Albert Einstein says, "Compound interest is the eighth wonder of the world. He who understands it, earns it; he who doesn’t it pays it.”
It is a fact that many did not realize how powerful compounding is. Hence it is very important to understand the “power of compounding”. The concept of “compound interest” is an important aspect of financial planning. It refers to the capacity of an investment to generate earnings both on the principal amount and also on the accrued interest resulting in exponential growth over a period of time. Let us understand the secrets, benefits and real-life examples.
The snowball effect
Snowball effect explains how small actions can lead to big gains over time. Just like a snowball rolling downhill picks up more snow and becomes a gigantic one when it reaches the bottom of the hill, regular and consistent investment can bring substantial wealth. For example, a Systematic Investment (SIP) of $1,000 monthly in a consistently performing Mutual fund for a term of 20 years can bring a wealth of say $1,036,553 at the end of the term at a CAGR of 12% p.a. The reason behind this magic is that the returns generated are re-invested allowing the investment to grow multi-fold.
Understanding compounding
The key factors that impact the concept is the amount of investment, rate of interest, time and the frequency of compounding viz daily, monthly, quarterly, half yearly or yearly. The more frequent the compounding cycle, the faster the growth of the investment. For example the maturity value of a lumpsum of investment of $100,000 for a period of 20 years at an interest of 10% p.a will be $672,749 if compounded on an annual basis whereas the maturity value will be $732,807 if compounded on a monthly basis. The maturity value will be just $300,000 if invested on simple interest basis. Long term investments unlock the full potential of compounding leading to an exponential growth. A monthly investment of $5,000 for a period of 20 years at an interest rate of 8% p.a. will give you a maturity amount of $3,057,337 if compounded on monthly rests, $29,05,133 on semi-annual basis and $2,745,718 on annual basis as against a total investment of $1,200,000 (all taxes ignored).
Strategies
The power of compounding plays an important role in financial planning. The following strategies will help to achieve a decent wealth creation, if followed meticulously:
Invest early
The earlier the better is the thump rule. The general tendency is to defer the process of starting an investment with no valid reason. This is a mistake often people commit, particularly youngsters. To leverage the magic of compounding one has to start investment at the early ages. Warren Buffet, one of the richest person in the world, started his investment at the age of 11, but most of his fortune was built after the age of 50. Now at the age of 93, his net worth is $135 billion.

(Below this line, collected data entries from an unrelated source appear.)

(* ===== verification/RtosQueue.v ===== *)
(** * Queues, semaphores and mutexes (components/freertos/queue.c)

    A queue is a ring of items of equal size in memory, with a list of the
    tasks that wait for room and a list of the tasks that wait for an item, in
    the order of their priorities.  A semaphore is a queue whose items have no
    bytes; a mutex is a semaphore whose [pcHead] is [NULL] and whose [pcTail]
    is the task that holds it.  The tasks and lists are those of [RtosTasks].

    The memory that items are copied from and to is a map from addresses to
    bytes; an access outside of it is a fault.  The configuration is the one
    with queue sets and with static as well as dynamic allocation, in which a
    [Queue_t] has 80 bytes and its lists are at offsets 16 and 36.

    A call that may block is a loop of two critical sections.  Its model takes
    the rounds it is given: what other tasks and interrupts do between the
    sections and after them, and the CPU on which the task goes on.  The call
    returns, or is still in progress when the rounds are used up. *)

From S2P Require Import Prelude RtosList RtosTasks.

#[local] Open Scope Z_scope.

(** [pxMutexHolder] is another name of [pcTail], [uxQueueType] of [pcHead];
    [u] is a read pointer or, in a recursive mutex, the number of calls. *)
Record Queue_t : Type := Queue {
  pcHead : Z;
  pcTail : Z;
  pcWriteTo : Z;
  u : Z;
  uxMessagesWaiting : Z;
  uxLength : Z;
  uxItemSize : Z;
  ucStaticallyAllocated : bool;
  pxQueueSetContainer : Z
}.

Definition queueQUEUE_IS_MUTEX : Z := 0.
Definition queueSEND_TO_BACK : Z := 0.
Definition queueSEND_TO_FRONT : Z := 1.
Definition queueOVERWRITE : Z := 2.
Definition sizeof_Queue_t : Z := 80.

Definition xTasksWaitingToSend (q : Z) : Z := q + 16.
Definition xTasksWaitingToReceive (q : Z) : Z := q + 36.

Definition with_head (v : Z) (x : Queue_t) : Queue_t :=
  Queue v (pcTail x) (pcWriteTo x) (u x) (uxMessagesWaiting x) (uxLength x) (uxItemSize x) (ucStaticallyAllocated x) (pxQueueSetContainer x).
Definition with_tail (v : Z) (x : Queue_t) : Queue_t :=
  Queue (pcHead x) v (pcWriteTo x) (u x) (uxMessagesWaiting x) (uxLength x) (uxItemSize x) (ucStaticallyAllocated x) (pxQueueSetContainer x).
Definition with_write (v : Z) (x : Queue_t) : Queue_t :=
  Queue (pcHead x) (pcTail x) v (u x) (uxMessagesWaiting x) (uxLength x) (uxItemSize x) (ucStaticallyAllocated x) (pxQueueSetContainer x).
Definition with_u (v : Z) (x : Queue_t) : Queue_t :=
  Queue (pcHead x) (pcTail x) (pcWriteTo x) v (uxMessagesWaiting x) (uxLength x) (uxItemSize x) (ucStaticallyAllocated x) (pxQueueSetContainer x).
Definition with_waiting (v : Z) (x : Queue_t) : Queue_t :=
  Queue (pcHead x) (pcTail x) (pcWriteTo x) (u x) v (uxLength x) (uxItemSize x) (ucStaticallyAllocated x) (pxQueueSetContainer x).
Definition with_length (v : Z) (x : Queue_t) : Queue_t :=
  Queue (pcHead x) (pcTail x) (pcWriteTo x) (u x) (uxMessagesWaiting x) v (uxItemSize x) (ucStaticallyAllocated x) (pxQueueSetContainer x).
Definition with_size (v : Z) (x : Queue_t) : Queue_t :=
  Queue (pcHead x) (pcTail x) (pcWriteTo x) (u x) (uxMessagesWaiting x) (uxLength x) v (ucStaticallyAllocated x) (pxQueueSetContainer x).
Definition with_static (v : bool) (x : Queue_t) : Queue_t :=
  Queue (pcHead x) (pcTail x) (pcWriteTo x) (u x) (uxMessagesWaiting x) (uxLength x) (uxItemSize x) v (pxQueueSetContainer x).
Definition with_container (v : Z) (x : Queue_t) : Queue_t :=
  Queue (pcHead x) (pcTail x) (pcWriteTo x) (u x) (uxMessagesWaiting x) (uxLength x) (uxItemSize x) (ucStaticallyAllocated x) v.

(** The kernel, the queues, the memory. *)
Record qs : Type := Qs { qker : kernel; queues : gmap Z Queue_t; ram : gmap Z Z }.

Definition in_ker {A} (m : M kernel A) : M qs A := fun s =>
  match m (qker s) with Ret (a, k) => Ret (a, Qs k (queues s) (ram s)) | Stuck e => Stuck e end.
Definition queue (q : Z) : M qs Queue_t :=
  s ← get; match queues s !! q with Some x => mret x | None => stuck NullDeref end.
Definition set_queue (q : Z) (f : Queue_t -> Queue_t) : M qs unit :=
  x ← queue q; modify (fun s => Qs (qker s) (<[q := f x]> (queues s)) (ram s)).

(** [memcpy] from and to the memory *)
Fixpoint load_bytes (a : Z) (n : nat) : M qs (list Z) :=
  match n with
  | O => mret []
  | S n =>
      s ← get;
      match ram s !! a with
      | Some b => l ← load_bytes (a + 1) n; mret (b :: l)
      | None => stuck OutOfBounds
      end
  end.
Fixpoint store_bytes (a : Z) (l : list Z) : M qs unit :=
  match l with
  | [] => mret tt
  | b :: l =>
      s ← get;
      match ram s !! a with
      | Some _ => modify (fun s => Qs (qker s) (queues s) (<[a := b]> (ram s)));; store_bytes (a + 1) l
      | None => stuck OutOfBounds
      end
  end.

Section Queue.
Context `{TaskLists}.

(** [portYIELD_WITHIN_API], on the CPU [core] *)
Definition queueYIELD (core : Z) : M qs unit := in_ker (request_ (Yield core)).

(** Wake the first task of an event list, if there is one. *)
Definition wake (core L : Z) : M qs bool :=
  empty ← in_ker (on_mem (listLIST_IS_EMPTY L));
  if (empty : bool) then mret false else in_ker (xTaskRemoveFromEventList core L).

(** ** Creation *)

Definition xQueueGenericReset (core xQueue : Z) (xNewQueue : bool) : M qs bool :=
  check (negb (xQueue =? 0));;
  x ← queue xQueue;
  set_queue xQueue (with_tail (u32 (pcHead x + uxLength x * uxItemSize x)));;
  set_queue xQueue (with_waiting 0);;
  set_queue xQueue (with_write (pcHead x));;
  set_queue xQueue (with_u (u32 (pcHead x + (uxLength x - 1) * uxItemSize x)));;
  (if xNewQueue then
     in_ker (on_mem (vListInitialise (xTasksWaitingToSend xQueue)));;
     in_ker (on_mem (vListInitialise (xTasksWaitingToReceive xQueue)))
   else
     w ← wake core (xTasksWaitingToSend xQueue);
     if (w : bool) then queueYIELD core else mret tt);;
  mret true.

Definition prvInitialiseNewQueue (core uxQueueLength uxItemSize_ pucQueueStorage pxNewQueue : Z) : M qs unit :=
  (if uxItemSize_ =? 0 then set_queue pxNewQueue (with_head pxNewQueue) else set_queue pxNewQueue (with_head pucQueueStorage));;
  set_queue pxNewQueue (with_length uxQueueLength);;
  set_queue pxNewQueue (with_size uxItemSize_);;
  xQueueGenericReset core pxNewQueue true;;
  set_queue pxNewQueue (with_container 0).

(** [n] bytes of memory at [a], of which the contents are given. *)
Definition map_bytes (a : Z) (l : list Z) : gmap Z Z := list_to_map (imap (fun i b => (a + Z.of_nat i, b)) l).

(** [p] is what [pvPortMalloc] returns for the size that is asked for, [rest]
    the contents of the memory behind the queue structure. *)
Definition queue_bytes (uxQueueLength uxItemSize_ : Z) : Z := if uxItemSize_ =? 0 then 0 else u32 (uxQueueLength * uxItemSize_).
Definition malloc_size (uxQueueLength uxItemSize_ : Z) : Z := u32 (sizeof_Queue_t + queue_bytes uxQueueLength uxItemSize_).

Definition xQueueGenericCreate (core p : Z) (rest : list Z) (uxQueueLength uxItemSize_ : Z) : M qs Z :=
  check (0 <? uxQueueLength);;
  (if negb (p =? 0) then
     (if malloc_size uxQueueLength uxItemSize_ <? sizeof_Queue_t then stuck OutOfBounds else mret tt);;
     modify (fun s => Qs (qker s) (<[p := Queue 0 0 0 0 0 0 0 false 0]> (queues s)) (map_bytes (p + sizeof_Queue_t) rest ∪ ram s));;
     prvInitialiseNewQueue core uxQueueLength uxItemSize_ (p + sizeof_Queue_t) p
   else mret tt);;
  mret p.

Definition xQueueGenericCreateStatic (core uxQueueLength uxItemSize_ pucQueueStorage pxStaticQueue : Z) : M qs Z :=
  check (0 <? uxQueueLength);;
  check (negb (pxStaticQueue =? 0));;
  check (negb (negb (pucQueueStorage =? 0) && (uxItemSize_ =? 0)));;
  check (negb ((pucQueueStorage =? 0) && negb (uxItemSize_ =? 0)));;
  modify (fun s => Qs (qker s) (<[pxStaticQueue := Queue 0 0 0 0 0 0 0 true 0]> (queues s)) (ram s));;
  prvInitialiseNewQueue core uxQueueLength uxItemSize_ pucQueueStorage pxStaticQueue;;
  mret pxStaticQueue.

The story would have been different, had he started his aggressive investing 10 years before or delayed it by 10 years or quit investing at the age of 60. Let us assume the primary goal of Mr A & B is to build a corpus which they need 20 years from now. Both wanted to invest $10,000 per month. A started the investment today. A will get a whopping sum of $5,988,206 at the end of the term (July 2044) at 8% p.a. compounded quarterly. B delayed the investment and started 5 years later. B will get a maturity amount of $3,494,468 at the end of the term (July 2044) at 8% p.a. compounded quarterly. So the notional loss of B is $2,493,738 (taxes ignored).
Invest regularly
Rainfall may be little in shape and size. But their continuous fall makes a river overflow. Do consistent contributions to your portfolio at regular intervals irrespective of the market conditions. Increasing the investment at regular intervals can make a spectacular difference in the long-term horizon. Often, this vital aspect is not being given due attention by the investors.
Stay invested for long- term
Compounding works wonders over a longer period. Irrespective of your investment in debt or equity, the focus should be on the long-term accumulation of wealth through disciplined and systematic investments. The examples furnished above clearly shows the need to stay invested for a long term for exponential growth of your wealth.
Do not withdraw
To achieve the primary goal of financial planning and to unlock the magic of compounding, stay invested and do not resort to periodical withdrawals to meet contingencies or other expenses. Build a diversified portfolio that includes short-term instruments to meet unforeseen expenses. Allow the core investment to grow. Similarly re-invest the profit realised/dividend received in respect of your investments without using it for consumption purposes.
Be patient
The secret of the power of compounding is time. Therefore it is important to have a long-term approach towards investing. This is more applicable in respect of investments in equity market or equity-oriented mutual funds. The investments in the stock market are subject to volatility and market risks. There may be temporary adverse movements in the market and you may see an erosion of wealth which is only notional. Do not expect overnight miracles.
Conclusion
No doubt, the power of compounding is an important tool of long term wealth creation. But there is a flip side of this when it comes to long term borrowing like housing loans, vehicle loans and also credit cards dues when carried over. The awareness of financial products and services play an important role in managing personal finance. While one has to recognize the extra ordinary power of compounding, remember there is no magic in the true sense of the word, but it is pure mathematics.
R Madhusoodanan
The writer is a former SBI and Financial Planner currently resident in Oman.